═════ GIVEN INFORMATION ═════
(** ** Messages *)

(** [godwit-mcp/src/jsonrpc.rs:28-35] [RpcRequest] *)
Record RpcRequest : Type := { rq_id : Z; rq_method : string; rq_params : option value }.
(** [godwit-mcp/src/jsonrpc.rs:53-60] [RpcError] *)
Record RpcError : Type := { rpc_code : Z; rpc_message : string; rpc_data : option value }.
(** [godwit-mcp/src/jsonrpc.rs:37-51] [RpcResponse] *)
Inductive RpcResponse : Type :=
| RpcResult (id : Z) (result : value)
| RpcFailed (id : Z) (error : RpcError).
(** [godwit-mcp/src/jsonrpc.rs:45-51] [RpcResponse::id] *)
Definition response_id (r : RpcResponse) : Z := match r with RpcResult id _ | RpcFailed id _ => id end.
(** [godwit-mcp/src/jsonrpc.rs:62-80] [RpcNotification, RpcMessage] *)
Record RpcNotification : Type := { nt_method : string; nt_params : option value }.
Inductive RpcMessage : Type :=
| MRequest (r : RpcRequest)
| MResponse (r : RpcResponse)
| MNotification (n : RpcNotification).

(** [godwit-mcp/src/jsonrpc.rs:28-35] [RpcRequest::deserialize] *)
Definition rpc_request_of_value (v : value) : option RpcRequest :=
  fs ← struct_fields ["id"; "method"; "params"] v;
  i ← field fs "id" (rd_i 64);
  m ← field fs "method" rd_string;
  p ← opt_field fs "params" rd_value;
  Some {| rq_id := i; rq_method := m; rq_params := p |}.
(** [godwit-mcp/src/jsonrpc.rs:53-60] [RpcError::deserialize] *)
Definition rpc_error_of_value (v : value) : option RpcError :=
  fs ← struct_fields ["code"; "message"; "data"] v;
  c ← field fs "code" (rd_i 64);
  m ← field fs "message" rd_string;
  d ← opt_field fs "data" rd_value;
  Some {| rpc_code := c; rpc_message := m; rpc_data := d |}.
(** The variants are tried in order.
    [godwit-mcp/src/jsonrpc.rs:37-43] [RpcResponse::deserialize] *)
Definition rpc_response_of_value (v : value) : option RpcResponse :=
  opt_or (fs ← struct_fields ["id"; "result"] v;
          i ← field fs "id" (rd_i 64); r ← field fs "result" rd_value; Some (RpcResult i r))
         (fs ← struct_fields ["id"; "error"] v;
          i ← field fs "id" (rd_i 64); e ← field fs "error" rpc_error_of_value; Some (RpcFailed i e)).
(** [godwit-mcp/src/jsonrpc.rs:62-68] [RpcNotification::deserialize] *)
Definition rpc_notification_of_value (v : value) : option RpcNotification :=
  fs ← struct_fields ["method"; "params"] v;
  m ← field fs "method" rd_string;
  p ← opt_field fs "params" rd_value;
  Some {| nt_method := m; nt_params := p |}.
(** [godwit-mcp/src/jsonrpc.rs:70-80] [RpcMessage::deserialize] *)
Definition rpc_message_of_value (v : value) : option RpcMessage :=
  opt_or (MRequest <$> rpc_request_of_value v)
    (opt_or (MResponse <$> rpc_response_of_value v) (MNotification <$> rpc_notification_of_value v)).

(** [godwit-mcp/src/jsonrpc.rs:53-60] [RpcError::serialize] *)
Definition rpc_error_to_value (e : RpcError) : value :=
  struct_some [Some ("code", num (rpc_code e)); Some ("message", VString (rpc_message e)); skip_none "data" id (rpc_data e)].
(** [godwit-mcp/src/jsonrpc.rs:37-43] [RpcResponse::serialize] *)
Definition rpc_response_to_value (r : RpcResponse) : value :=
  match r with
  | RpcResult i r => obj [("id", num i); ("result", r)]
  | RpcFailed i e => obj [("id", num i); ("error", rpc_error_to_value e)]
  end.
(** [godwit-mcp/src/jsonrpc.rs:70-80] [RpcMessage::serialize] *)
Definition rpc_message_to_value (m : RpcMessage) : value :=
  match m with
  | MRequest r => struct_some [Some ("id", num (rq_id r)); Some ("method", VString (rq_method r)); skip_none "params" id (rq_params r)]
  | MResponse r => rpc_response_to_value r
  | MNotification n => struct_some [Some ("method", VString (nt_method n)); skip_none "params" id (nt_params n)]
  end.

(** [godwit-mcp/src/jsonrpc.rs:17-26] [FrameError] *)
Inductive FrameError : Type :=
| FrameParse (msg : string)
| NotAnObject (text : string).

(** The texts of serde's errors: a text that is not JSON, a value that is not a message. *)
Class RpcErrors := { frame_error : string -> string; message_error : value -> string }.

Section Frames.
Context `{JsonText} `{RpcErrors}.
Lemma no_calls_no_count completion : calls_of completion = [] -> tool_count completion = 0.
Proof.
  unfold calls_of, tool_count. induction (resp_choices completion) as [|c cs IH]; csimpl; [done|].
  intros [H1 H2]%app_nil. rewrite IH by done. by destruct (msg_tool_calls (ch_message c)) as [[|]|].
Qed.

Definition agentic_path (req : ChatCompletionRequest) : bool := has_tools req && negb (is_streamed req).

(** What the metrics keep of an answered request. *)
Definition answered_records (k : string * string) (o : ChatOutcome (Es := Es)) (d : f64) : list Recorded :=
  RStart k.1 k.2 :: REnd k.1 k.2 :: RRequest (co_model_used o) k.2 "success" d :: token_records o.
(** What came of [req] with the tools [r]: the completion of the loop, as the guardrails let it
    out, with the usage of all its rounds, under the upstream name and the prices of the model
    the request named. *)
Definition came_of_loop id_ req (primary : ResolvedModel A) (r : McpRegistry W) (o : ChatOutcome (Es := Es)) : Prop :=
  exists completion u r' guarded gw gw',
    (let '(req', r1) := merge_agentic_tools version ws req r in agentic_execute version ws agentic primary req' r1) = (Ok (completion, u), r') /\
    post_call completion id_ gw = (Ok (None, guarded), gw') /\ calls_of guarded = [] /\
    o = {| co_reply := ChatJson guarded; co_usage := u; co_model_used := provider_model_id (rm_model primary);
           co_pricing := pricing (rm_model primary); co_attempts := 1; co_fallback := false; co_tool_calls := Some 0;
           co_iteration := Some (Z.of_nat (max_iterations agentic)) |}.
(** What came of [req] on the way without tools: the result of the chain of fallbacks, as it is. *)
Definition came_of_chain req p (o : ChatOutcome (Es := Es)) : Prop :=
  exists fr p', call_chat_with_fallback registry master_key (req_model req) req p = (Ok (Ok fr), p') /\
    o = {| co_reply := fr_response fr; co_usage := fr_usage fr; co_model_used := fr_model_used fr; co_pricing := fr_model_pricing fr;
           co_attempts := fr_attempts_made fr; co_fallback := fr_fallback_triggered fr; co_tool_calls := None; co_iteration := None |}.
(** What came of the request [req], on the messages the guardrails let through. *)
Definition came_of id_ req (primary : ResolvedModel A) g (o : ChatOutcome (Es := Es)) s' : Prop :=
  exists messages g' w w', pre_call (req_messages req) id_ (g, w) = (Ok (None, messages), (g', w')) /\
  if agentic_path req then exists r, came_of_loop id_ (with_messages messages req) primary r o
  else gt_guardrails s' = g' /\ exists p, came_of_chain (with_messages messages req) p o.

Lemma guarded_request_ok k req id_ s req' s' :
  guarded_request k req id_ s = (Ok req', s') ->
  exists messages g' w', pre_call (req_messages req) id_ (gt_guardrails s, px_world (gt_proxy s)) = (Ok (None, messages), (g', w')) /\
    req' = with_messages messages req /\ gt_guardrails s' = g' /\ gt_recorded s' = gt_recorded s.
Proof.
  unfold guarded_request, on_guardrails, mbind, st_bind.
  destruct (pre_call _ _ _) as [[[[blocked|] ms]|[e|]] [g' w']]; simpl; intros H; unfold failed_chat, count_in, count_out, recorded in H;
    st_unfold; simplify_eq/=. by eexists _, _, _.
Qed.

Lemma measured_failure_ok {T} k start e s (o : T) s' : measured_failure k start e s <> (Ok o, s').
Proof. by intros [=]. Qed.
Lemma failed_chat_ok {T} k e s (o : T) s' : failed_chat k e s <> (Ok o, s').
Proof. by intros [=]. Qed.
(** The tools, the guardrails and the proxy record nothing. *)
Lemma tools_record_nothing {T} (m : McpRegistry W -> T * McpRegistry W) s r s' : on_tools m s = (r, s') -> gt_recorded s' = gt_recorded s.
Proof. unfold on_tools. destruct (m _). by intros [= <- <-]. Qed.
Lemma guardrails_record_nothing {T} (m : ST (Guardrails * W) (failure GuardrailsError) T) s r s' :
  on_guardrails m s = (r, s') -> gt_recorded s' = gt_recorded s.
Proof. unfold on_guardrails. destruct (m _) as [? [? ?]]. by intros [= <- <-]. Qed.
Lemma proxy_records_nothing {T} (m : ST Proxy (failure ApiError) T) s r s' : on_proxy m s = (r, s') -> gt_recorded s' = gt_recorded s.
Proof. unfold on_proxy, zoom. destruct (m _). by intros [= <- <-]. Qed.
(** [godwit-api/src/anthropic_proxy.rs:450-471] [attempt_anthropic_chat] *)
Definition attempt_anthropic_chat (core_req : ChatCompletionRequest) (resolved : ResolvedModel A)
  : ST W ProviderError AnthropicMessagesResponse :=
  rr ← with_retry sleep default_policy (chat (rm_adapter resolved) (rm_credentials resolved) (rm_model resolved) core_req);
  match rr.1 with
  | PRChat completion => mret (core_response_to_anthropic completion)
  | _ => throw (ProviderFailed "unexpected provider response variant")
  end.

(** The stream and the model its events name; their rendering is [Streaming.anthropic_wire].
    [godwit-api/src/anthropic_proxy.rs:473-495] [attempt_anthropic_stream] *)
Definition attempt_anthropic_stream (core_req : ChatCompletionRequest) (resolved : ResolvedModel A)
  : ST W ProviderError (string * Es) :=
  stream ← with_retry sleep default_policy
             (chat_stream (rm_adapter resolved) (rm_credentials resolved) (rm_model resolved) core_req);
  mret (if is_empty (provider_model_id (rm_model resolved)) then public_id (rm_model resolved)
        else provider_model_id (rm_model resolved), stream).

(** The organization's limits as read at the start of the request.
    [godwit-api/src/anthropic_proxy.rs:238-249] [messages] *)
Definition check_limits (key : ApiKey) (org : Organization) (model : Model) (estimated_tokens : Z) : PROXY unit :=
  clock ← gets (fun s => readings (px_world s));
  tick_world;;
  on_limiter (fun e => RateLimited e.2)
    (check_and_consume clock (key_id key) (key_organization_id key) (public_id model)
       (key_rpm key) (key_tpm key) (org_rpm org) (org_tpm org) estimated_tokens).

Section Attempts.
Context {B : Type} (attempt : ResolvedModel A -> ST W ProviderError B).
Context (key : ApiKey) (org : Organization) (estimated_tokens : Z).

(** What a fallback gives: nothing when its model does not resolve, the error of its rate limit,
    the error of its backend, or an answer and the model it came from.
    [godwit-api/src/anthropic_proxy.rs:367-404] [messages] *)
Definition try_message_fallback (fallback_id : string) : PROXY (option (result (ApiError + ApiError) (B * Model))) :=
  catch (resolve_model registry master_key fallback_id Chat) (fun r =>
    match r with
    | Ok resolved =>
      holding resolved (catch (check_limits key org (rm_model resolved) estimated_tokens) (fun l =>
        match l with
        | Err (Failed rl) => mret (Some (Err (inl rl)))
        | Err Panic => throw Panic
        | Ok _ =>
          b ← on_world (attempt resolved);
          mret (Some (match b with Ok b => Ok (b, rm_model resolved) | Err e => Err (inr (map_provider_error e)) end))
        end))
    | Err (Failed _) => mret None
    | Err Panic => throw Panic
    end).
(** [godwit-api/src/anthropic_proxy.rs:361-406] [messages] *)
Fixpoint message_fallbacks (chain : list string) (rate_limited_err : option ApiError) (last_err : ApiError) : PROXY (B * Model) :=
  match chain with
  | [] => throw (Failed (default last_err rate_limited_err))
  | fallback_id :: chain =>
    r ← try_message_fallback fallback_id;
    match r with
    | Some (Ok bm) => mret bm
    | Some (Err (inl rl)) => message_fallbacks chain (Some rl) last_err
    | Some (Err (inr e)) => message_fallbacks chain rate_limited_err e
    | None => message_fallbacks chain rate_limited_err last_err
    end
  end.

(** Try the model asked for, then its fallbacks; [k] ends the request with what was answered.
    [godwit-api/src/anthropic_proxy.rs:353-409] [messages] *)
Definition attempted {U} (resolved : ResolvedModel A) (k : B -> Model -> PROXY U) : PROXY U :=
  r ← on_world (attempt resolved);
  match r with
  | Ok b => holding resolved (k b (rm_model resolved))
  | Err e =>
    on_flight (drop_resolved resolved);;
    bm ← message_fallbacks (router_fallback_chain (rm_model resolved)) None (map_provider_error e);
    k bm.1 bm.2
  end.
End Attempts.

(** [godwit-api/src/anthropic_proxy.rs:323-341] [messages] *)
Definition streamed_entry (key : ApiKey) (m : Model) (duration_ms : Z) (cost_usd : option Q) : RequestLogEntry :=
  {| le_api_key_id := key_id key; le_user_id := key_user_id key; le_organization_id := key_organization_id key;
     le_team_id := key_team_id key; le_model := public_id m; le_provider := model_provider m;
     le_provider_model_id := provider_model_id m; le_capability := capability_as_str Chat;
     le_duration_ms := duration_ms; le_streamed := true; le_status := "success"; le_cost_usd := cost_usd;
     le_tags := []; le_attempt_number := 1; le_fallback_triggered := false; le_tool_calls_count := None;
     le_agentic_iteration := None |}.
(** The model named is the one asked for, whichever model streams, and no usage is known.
    [godwit-api/src/anthropic_proxy.rs:318-350] [messages] *)
Definition finish_stream (key : ApiKey) (start : Z) (primary : Model) : PROXY unit :=
  cost_usd ← lift (ok_or Panic (compute_cost (pricing primary) Chat no_usage));
  duration_ms ← elapsed_ms start;
  spawn_request_log (streamed_entry key primary duration_ms cost_usd);;
  if negb (is_id (model_id primary) nil_uuid) then
    latency ← elapsed_ms start;
    on_flight (record_latency (model_id primary) (b64 latency))
  else mret tt.
(** What is left to do: a task that waits has nine steps ahead at most. *)
Definition work t : nat :=
  match t with Waiting => 9 | Pausing k _ => 9 - 3 * k | Trying k _ => 8 - 3 * k | Calling k _ => 7 - 3 * k | _ => 0 end.
#[local] Arguments work : simpl nomatch.
Definition work_left run : nat := sum_list_with (fun x => work x.2) (bn_tasks run).

(** The result of a task is about its line. *)
Definition about (l : ParsedBatchLine) (r : BatchItemResult) : Prop :=
  bi_custom_id r = bl_custom_id (pb_line l) /\ bi_estimated_cost r = pb_estimated_cost l /\
  if bi_success r then
    bi_error r = None /\ exists usage cost, bi_actual_cost r = Some (default 0%Q cost) /\
      compute_chat_cost (obj [("input_price_per_million", num 0); ("output_price_per_million", num 0)]) usage = Some cost
  else bi_actual_cost r = None.
Definition task_ok (x : ParsedBatchLine * TASK) : Prop :=
  match x.2 with
  | Pausing k _ | Trying k _ | Calling k _ => (k <= MAX_RETRIES)%nat
  | Ended r => about x.1 r
  | _ => True
  end.

Lemma build_result_about l outcome r : build_result l outcome = Some r -> about l r.
Proof.
  unfold build_result. destruct outcome as [usage|e]; [|intros [= <-]; done].
  intros (cost & Hc & [= <-])%bind_Some. unfold about. simpl. split_and!; [done..|]. by exists usage, cost.
Qed.
Lemma task_end_ok l outcome : task_ok (l, task_end (build_result l outcome)) /\ work (task_end (build_result l outcome)) = 0%nat.
Proof.
  pose proof (build_result_about l outcome) as Hb. destruct (build_result l outcome) as [r|]; [|done]. split; [by apply Hb|done].
Qed.
Lemma attempt_failed_ok l k e : (k <= MAX_RETRIES)%nat ->
  task_ok (l, attempt_failed l k e) /\ (work (attempt_failed l k e) < 7 - 3 * k)%nat.
Proof.
  intros Hk. unfold attempt_failed. destruct (Nat.ltb_spec k MAX_RETRIES) as [Hlt|Hge]; unfold MAX_RETRIES in *.
  - unfold task_ok, MAX_RETRIES. simpl. lia.
  - destruct (task_end_ok l (Err (Some e))) as [H1 ->]. split; [done|lia].
Qed.
(** [now1]..[now3] are the readings of [Claims::new], [issue] and the expiry.
    [godwit-api/src/admin/auth.rs:118-153] [issue_token_pair] *)
Definition issue_token_pair (cfg : AuthConfig) (now1 now2 now3 : Z) (user : User) : ACC Reply :=
  let claims := claims_new now1 (user_id user) (default 0 (user_organization_id user)) (user_role user) in
  access_token ← lift (map_err (fun _ => Internal)
                         (issue now2 (jwt_secret cfg) claims (minutes (access_token_ttl_minutes cfg))));
  pair ← generate_refresh_token;
  let '(refresh_plaintext, refresh_hash) := pair in
  let expires_at := now3 + days (refresh_token_ttl_days cfg) in
  _ ← ac_core (refresh_create (user_id user) refresh_hash expires_at);
  access ← lift (header_value (access_cookie cfg access_token));
  refresh ← lift (header_value (refresh_cookie cfg refresh_plaintext));
  mret ([access; refresh],
        obj [("access_token", VString access_token); ("refresh_token", VString refresh_plaintext)]).

(** ** Login *)

(** [forwarded] is the [X-Forwarded-For] header and [peer] the address of the connection.
    [godwit-api/src/admin/auth.rs:99-116] [client_ip] *)
Definition client_ip (forwarded peer : option string) (trust : bool) : string :=
  match (if trust then forwarded else None) with
  | Some xff =>
    let v := trim (if visible_ascii xff then xff else "") in
    trim (default "" (head (split_char (byte 44) v)))
  | None => default "unknown" peer
  end.

Record LoginRequest : Type := { lr_email : string; lr_password : string }.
═════
EXERCISE DIRECTIONS:
Please restate the records word for word. Go from the first line to the line with "(** [godwit-mcp/src/jsonrpc.rs:45-51] [RpcResponse::id]" and include both.

EXPECTED ANSWER:
(** ** Messages *)

(** [godwit-mcp/src/jsonrpc.rs:28-35] [RpcRequest] *)
Record RpcRequest : Type := { rq_id : Z; rq_method : string; rq_params : option value }.
(** [godwit-mcp/src/jsonrpc.rs:53-60] [RpcError] *)
Record RpcError : Type := { rpc_code : Z; rpc_message : string; rpc_data : option value }.
(** [godwit-mcp/src/jsonrpc.rs:37-51] [RpcResponse] *)
Inductive RpcResponse : Type :=
| RpcResult (id : Z) (result : value)
| RpcFailed (id : Z) (error : RpcError).
(** [godwit-mcp/src/jsonrpc.rs:45-51] [RpcResponse::id] *)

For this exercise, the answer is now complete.